## [PROBLEM TO SOLVE]
Exactly the line with "From Stdlib Require Import ZArith" and the lines that follow it, through the closing line of the entries, should be restated, with nothing left out or added.
##### RECORDS SHOWN #####
(** * hidive-pubs: a shallow embedding of the Zotero export script

    The script fetches two Zotero collections, normalizes every record with
    a zod schema, resolves DOIs to PubMed identifiers, formats a citation
    per item and writes [papers.json], [pubs.csv] and [preprints.csv].

    The embedding follows the last revision of the script (the one with
    [fetchZoteroCollection] and the [rich] formatting option).  Of the
    earlier revision that lists item keys first, [Module KeyListing] holds
    the key listing, the formatting and the loop over the keys; [Module
    Readme] holds the script that writes the tables into the README.

    Conventions.
    - A JavaScript [string | undefined] is an [option string]; [undefined]
      is [None].
    - A JavaScript number is a [number]: an integer or [NaN].  Fractions and
      infinities are not modelled.
    - Code that throws, logs, performs requests or writes files lives in the
      monad [Eff]: a trace of events together with a value or an error. *)

From Stdlib Require Import ZArith String Ascii List Bool Lia.
From Stdlib Require Import DecimalString Sorted Permutation.
From stdpp Require Import base option gmap strings list.

Import ListNotations.
Local Open Scope string_scope.
Local Open Scope list_scope.
Local Open Scope Z_scope.

(** ** JavaScript values and primitives *)

Inductive number : Type :=
| Num (z : Z)
| NaN.

(** What the program needs from its host: [Number(s)] on a string and the
    conversion of a local time value to UTC done by [new Date(y, m)]. *)
Class Host : Type := {
  StringToNumber : string -> number;
  UTC : Z -> Z
}.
#####
## [ANSWER BOX]
From Stdlib Require Import ZArith String Ascii List Bool Lia.
From Stdlib Require Import DecimalString Sorted Permutation.
From stdpp Require Import base option gmap strings list.

Import ListNotations.
Local Open Scope string_scope.
Local Open Scope list_scope.
Local Open Scope Z_scope.

(** ** JavaScript values and primitives *)

Inductive number : Type :=
| Num (z : Z)
| NaN.

(** What the program needs from its host: [Number(s)] on a string and the
    conversion of a local time value to UTC done by [new Date(y, m)]. *)
Class Host : Type := {
  StringToNumber : string -> number;
  UTC : Z -> Z
}.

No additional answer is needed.